It was no doubt because this was very generally understood in England that the sympathies of large masses of law-loving people were never for a moment alienated from the men of Ulster by all the striving of their enemies to brand them as rebels. Constitutional authorities may, as Mr. Churchill says, “measure their censures according to their political opinions,” but the generality of men, who are not constitutional authorities, whose political opinions, if they have any, are fluctuating, and who care little for “juridical niceties,” will measure their censures according to their instinctive sympathies. And the sound instinct of Englishmen forbade them to blame men who, if rebels in law, were their firm friends in fact, for taking exceptional and even illegal measures, when all others failed, to preserve the full unity which they regarded as the fruit of that friendship.
FOOTNOTES:
[41] See Life of the Eighth Duke of Devonshire, by Bernard Holland, ii, pp. 249-51.
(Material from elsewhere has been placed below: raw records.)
(** ** The rules for the value and the payees *)

(** [block.vtx[0]->GetValueOut() <= blockReward]; [None] is its exception. *)
Definition value_met (tx : CTransaction) (blockReward : Z) : option bool := v ← GetValueOut tx; Some (v <=? blockReward).
Definition IsOldBudgetBlockValueValid (n : node_state) (tx : CTransaction) (nBlockHeight blockReward : Z) : option bool :=
  isBlockRewardValueMet ← value_met tx blockReward;
  if nBlockHeight <? nBudgetPaymentsStartBlock params then Some false
  else if nSuperblockStartBlock params <=? nBlockHeight then Some false
  else
    let nOffset := Z.rem nBlockHeight (nBudgetPaymentsCycleBlocks params) in
    if (nBudgetPaymentsStartBlock params <=? nBlockHeight) && (nOffset <? nBudgetPaymentsWindowBlocks params) then
      if fSynced n then Some isBlockRewardValueMet else Some true
    else Some isBlockRewardValueMet.
Definition SuperblockTriggered (n : node_state) (objs : objects) (nBlockHeight : Z) : bool * objects :=
  IsSuperblockTriggered (nCollaterals params) (nGovernanceMinQuorum params) (nSuperblockStartBlock params) (nSuperblockCycle params)
    (governance_env n) objs (mapTrigger n) nBlockHeight.
Definition SuperblockValid (n : node_state) (objs : objects) (tx : CTransaction) (nBlockHeight blockReward : Z) : option bool :=
  SuperblockManager_IsValid (nSuperblockStartBlock params) (nSuperblockCycle params) 1 objs (mapTrigger n) tx nBlockHeight blockReward.
Definition IsBlockValueValid (n : node_state) (objs : objects) (tx : CTransaction) (nBlockHeight blockReward : Z) : option (bool * objects) :=
  isBlockRewardValueMet ← value_met tx blockReward;
  if nBlockHeight <? nBudgetPaymentsStartBlock params then Some (isBlockRewardValueMet, objs)
  else if nBlockHeight <? nSuperblockStartBlock params then
    b ← IsOldBudgetBlockValueValid n tx nBlockHeight blockReward; Some (b, objs)
  else
    limit ← GetPaymentsLimit (nSuperblockStartBlock params) (nSuperblockCycle params) 1 nBlockHeight;
    isSuperblockMaxValueMet ← value_met tx (s64 (blockReward + limit));
    if negb (IsValidBlockHeight (nSuperblockStartBlock params) (nSuperblockCycle params) nBlockHeight) then Some (isBlockRewardValueMet, objs)
    else if negb isSuperblockMaxValueMet then Some (false, objs)
    else if negb (fSynced n) || fLiteMode n then Some (true, objs)
    else if negb (spork9 n) then Some (isBlockRewardValueMet, objs)
    else
      let '(is_triggered, objs) := SuperblockTriggered n objs nBlockHeight in
      if negb is_triggered then Some (isBlockRewardValueMet, objs)
      else
        ok ← SuperblockValid n objs tx nBlockHeight blockReward;
        Some (ok, objs).
Definition IsBlockPayeeValid (n : node_state) (objs : objects) (txNew : CTransaction) (nBlockHeight blockReward specialTxFees : Z) : option (bool * objects) :=
  if fLiteMode n then Some (true, objs)
  else if (nBlockHeight <? smartnodePaymentFixedBlock params) && (nBlockHeight <? nSuperblockStartBlock params) then Some (true, objs)
  else
    let '(is_triggered, objs) := if spork9 n then SuperblockTriggered n objs nBlockHeight else (false, objs) in
    superblock_ok ← (if is_triggered then SuperblockValid n objs txNew nBlockHeight blockReward else Some true);
    if negb superblock_ok then Some (false, objs)
    else ok ← IsTransactionValid n txNew nBlockHeight blockReward specialTxFees; Some (ok, objs).

(** ** Founders *)

Definition Founder_IsBlockPayeeValid (txNew : CTransaction) (height blockReward : Z) : bool :=
  let founderReward := getFounderPaymentAmount (nFounderPayment params) height blockReward in
  existsb (fun o => bool_decide (scriptPubKey o = founderScript params) && (founderReward <=? nValue o)) (vout txNew).
(** The part of [CheckTransaction] about the founders; [None] reads [vout[1]] out of range. *)
Definition check_founder (tx : CTransaction) (nHeight blockReward : Z) : option bool :=
  let founderReward := getFounderPaymentAmount (nFounderPayment params) nHeight blockReward in
  let founderStartHeight := startBlock (nFounderPayment params) in
  if (founderStartHeight <? nHeight) && negb (founderReward =? 0) && negb (Founder_IsBlockPayeeValid tx nHeight blockReward) then Some false
  else if (founderStartHeight <? nHeight) && negb (DIP0003Height params <=? nHeight) && negb (founderReward =? 0) then
    out ← vout tx !! 1%nat; Some (nValue out =? founderReward)
  else Some true.
(** * Finam_Task: conversation segmentation and annotation pipeline

    A shallow embedding of the Python sources
    - [utils/conv/conversation.py]  (data model, [ConvBlock.from_csv_block],
      [get_category_for_intent], [validate_request_category]),
    - [utils/conv/parser.py]        ([ConversationParser]),
    - [utils/problem_eda.py]        ([ProblemDetector]),
    - [utils/qroq/groq_mapper.py]   ([GroqMapper]),
    - [utils/qroq/groq_processor.py] and [utils/conv_processor.py]
      (batch loops, incremental saving and progress files).

    Python [str] values are lists of Unicode code points ([ustr]).  String
    literals below are UTF-8 byte strings and are decoded with [u]. *)

From Stdlib Require Import List Bool Arith ZArith QArith String Ascii Lia Permutation.
From Stdlib Require Sorted.
From Stdlib Require PrimFloat SpecFloat FloatOps.
Import ListNotations.

Open Scope bool_scope.
Open Scope nat_scope.

(* ------------------------------------------------------------------ *)
(** ** Text *)

(** A Python [str]: a sequence of code points. *)
Definition ustr := list N.
Example truthy_values :
  map Py.truthy
    [VNone; VBool false; VInt 0; VFloat (S754_zero true); VStr ""; VList [];
     VDict []; VInt 3; VStr "0"; VFloat float_2_0; VList [VNone]]
  = [false; false; false; false; false; false; false; true; true; true; true].
Proof. reflexivity. Qed.

(** ** Basic facts about traces *)

Lemma count_app f t1 t2 : count f (t1 ++ t2) = count f t1 + count f t2.
Proof. induction t1 as [|e t1 IH]; simpl; [reflexivity | rewrite IH; lia]. Qed.

Lemma posted_app t1 t2 : posted (t1 ++ t2) = posted t1 ++ posted t2.
Proof.
  induction t1 as [|e t1 IH]; simpl; [reflexivity |].
  destruct e; simpl; rewrite ?IH; reflexivity.
Qed.

Lemma trace_log e s : trace (log e s) = trace s ++ [e].
Proof. reflexivity. Qed.

Lemma emitted_extends {A} (m : M A) s ext :
  trace (m s).2 = trace s ++ ext -> emitted m s = ext.
Proof. unfold emitted. intros ->. apply drop_app_length. Qed.

(** ** [text_to_image] *)

(** Every call of [text_to_image], whatever arguments are given or left
    out: one POST of the request body, and the decoded answer or the
    exception that came up. *)
Lemma text_to_image_run w prompt negative_prompt style_selections
    async_process s :
  text_to_image w prompt negative_prompt style_selections async_process s =
  (match requests_post w (trace s)
           "http://127.0.0.1:8888/v1/generation/text-to-image"
           (request_body prompt negative_prompt style_selections
              async_process)
           [("Content-Type", "application/json")] with
   | Ok r => json r
   | Raise e => Raise e
   end,
   log (EPost "http://127.0.0.1:8888/v1/generation/text-to-image"
          (request_body prompt negative_prompt style_selections
             async_process)
          [("Content-Type", "application/json")]) s).
Proof.
  unfold text_to_image, request_body, styles_or_default, bind, post, lift.
  simpl.
  destruct (requests_post _ _ _ _ _); reflexivity.
Qed.

Lemma params_fields prompt negative_prompt style_selections async_process :
  has_exactly_fields sent_fields
    (params prompt negative_prompt style_selections async_process).
Proof.
  split.
  - simpl. apply (bool_decide_unpack _). vm_compute. reflexivity.
  - intros k. simpl. unfold sent_fields.
    rewrite !elem_of_cons, !elem_of_nil. tauto.
Qed.

(** C1 (as stated) fails: the body sent for the prompt ["test"] and an empty
    negative prompt has no field called [aspect_ratio]; the resolution travels
    under the key [aspect_ratios_selection], which the claim does not list. *)
Lemma text_to_image_body_not_model_fields :
  ∃ body,
    posted (trace (text_to_image (Sample.server Sample.finished Sample.finished
                                    (Sample.reply 200 Sample.png (Raise JSONDecodeError)))
                     "test" (Some "") None None initial).2) = [body]
    ∧ field body "aspect_ratio" = None
    ∧ field body "aspect_ratios_selection" = Some (VStr "1152*896")
    ∧ ¬ has_exactly_fields model_fields body.
Proof.
  eexists. split; [reflexivity |]. split; [reflexivity |].
  split; [reflexivity |].
  intros [_ H]. specialize (H "aspect_ratio"). simpl in H.
  destruct H as [_ H].
  assert (Hin : "aspect_ratio" ∈ model_fields).
  { unfold model_fields. rewrite !elem_of_cons. tauto. }
  specialize (H Hin). revert H.
  apply (bool_decide_unpack _). vm_compute. reflexivity.
Qed.

(** C1 (amended): for every prompt and every negative prompt, style list and
    [async_process] flag, given or left out, [text_to_image] issues one POST
    to the text-to-image endpoint, whatever the server then does; its JSON
    body holds exactly the eleven fields [prompt], [negative_prompt],
    [style_selections], [async_process] (as provided, or the defaults [""],
    [["Fooocus V2"]] and [true]) and [performance_selection = "Quality"],
    [aspect_ratios_selection = "1152*896"], [image_number = 1],
    [image_seed = -1], [sharpness = 2.0], [guidance_scale = 4.0],
    [save_extension = "png"], and no other key; when the server answers with
    a body that decodes to [j], the call returns [j]. *)
Theorem text_to_image_sends_request_fields
    (w : World) (prompt : string) (negative_prompt : option string)
    (style_selections : option value) (async_process : option bool)
    (s : State) :
  let url := "http://127.0.0.1:8888/v1/generation/text-to-image" in
  let headers := [("Content-Type", "application/json")] in
  let body :=
    request_body prompt negative_prompt style_selections async_process in
  let call :=
    text_to_image w prompt negative_prompt style_selections async_process in
  emitted call s = [EPost url body headers]
  ∧ (∀ r j,
       requests_post w (trace s) url body headers = Ok r ->
       json r = Ok j ->
       call s = (Ok j, log (EPost url body headers) s))
  ∧ has_exactly_fields sent_fields body
  ∧ field body "prompt" = Some (VStr prompt)
  ∧ field body "negative_prompt"
    = Some (VStr match negative_prompt with
                 | Some given => given
                 | None => ""
                 end)
  ∧ field body "style_selections"
    = Some match style_selections with
           | None | Some VNone => VList [VStr "Fooocus V2"]
           | Some given => given
           end
  ∧ field body "async_process"
    = Some (VBool match async_process with
                  | Some given => given
                  | None => true
                  end)
  ∧ field body "performance_selection" = Some (VStr "Quality")
  ∧ field body "aspect_ratios_selection" = Some (VStr "1152*896")
  ∧ field body "image_number" = Some (VInt 1)
  ∧ field body "image_seed" = Some (VInt (-1))
  ∧ field body "sharpness" = Some (VFloat float_2_0)
  ∧ field body "guidance_scale" = Some (VFloat float_4_0)
  ∧ field body "save_extension" = Some (VStr "png").
Proof.
  intros url headers body call.
  pose proof (text_to_image_run w prompt negative_prompt style_selections
                async_process s) as Hrun.
  fold url headers body call in Hrun.
  split; [| split].
  - apply emitted_extends. rewrite Hrun. reflexivity.
  - intros r j Hpost Hjson. rewrite Hrun, Hpost, Hjson. reflexivity.
  - split; [apply params_fields |].
    destruct negative_prompt, style_selections as [[] |], async_process;
      repeat split; reflexivity.
Qed.
Definition is_lock (r : nat) : Prop :=
  r = kick_lock \/ r = change_lock \/ r = disable_lock \/ r = prescale_lock.

Definition is_value (r : nat) : Prop :=
  r = kick \/ r = change \/ r = disable \/ r = prescale.

(** Decide the conditions of the goal that are closed. *)
Ltac eval_conds :=
  repeat match goal with
  | |- context [if ?c then _ else _] =>
    let v := eval vm_compute in c in
    match v with
    | true => change c with true
    | false => change c with false
    end; cbv iota
  end.

Lemma wdt_value_write (r : nat) (val : Z) (m : machine) :
  is_value r -> ar7_wdt_write (4 * Z.of_nat r) val m = m.
Proof.
  intros [->|[->|[->| ->]]]; unfold ar7_wdt_write; eval_conds;
    repeat match goal with |- context [if ?c then _ else _] => destruct c end; reflexivity.
Qed.

Lemma wdt_lock_write (r : nat) (val : Z) (m : machine) :
  is_lock r ->
  ar7_wdt_write (4 * Z.of_nat r) val m =
  match unlock_stage r val with
  | Some k => wdt_store r (wd_val val k) m
  | None => m
  end.
Proof.
  intros [->|[->|[->| ->]]]; unfold ar7_wdt_write, unlock_stage; eval_conds;
    unfold KICK_LOCK_1ST_STAGE, KICK_LOCK_2ND_STAGE, CHANGE_LOCK_1ST_STAGE,
      CHANGE_LOCK_2ND_STAGE, DISABLE_LOCK_1ST_STAGE, DISABLE_LOCK_2ND_STAGE,
      DISABLE_LOCK_3RD_STAGE, PRESCALE_LOCK_1ST_STAGE, PRESCALE_LOCK_2ND_STAGE;
    repeat match goal with |- context [if ?c then _ else _] => destruct c end; reflexivity.
Qed.

Lemma unlock_stage_wd_val (r : nat) (val k : Z) :
  unlock_stage r val = Some k -> Z.land (wd_val val k) 3 = k /\ 1 <= k <= 3.
Proof.
  unfold unlock_stage. intros H.
  repeat match type of H with
         | (if (?a =? ?b)%nat then _ else _) = _ => destruct (a =? b)%nat
         | (if ?a =? ?b then _ else _) = _ => destruct (Z.eqb_spec a b); [subst|]
         end;
    try discriminate; injection H as <-; split; (reflexivity || lia).
Qed.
[42] Life of Lord Randolph Churchill, vol. ii, p. 65.
[43] Annual Register, 1912, p. 82.
[44] Bernard Holland’s Life of the Eighth Duke of Devonshire, ii, 250.
[45] The Times, July 14th, 1913.
[46] Ibid., August 22nd, 1912.
[47] Parliamentary Debates (House of Lords), July 15th, 1913.
CHAPTER XIII
PROVISIONAL GOVERNMENT AND PROPAGANDA
By the death of the Duke of Abercorn on the 3rd of January, 1913, the Ulster Loyalists lost a leader who had for many years occupied a very special place in their affection and confidence. Owing to failing health he had been unable to take an active part in the exciting events of the past two years, but the messages of encouragement and support which were read from him at Craigavon, Balmoral, and other meetings for organising resistance, were always received with an enthusiasm which showed, and was intended to show, that the great part he had played in former years, and especially his inspiring leadership as Chairman of the Ulster Convention in 1893, had never been forgotten.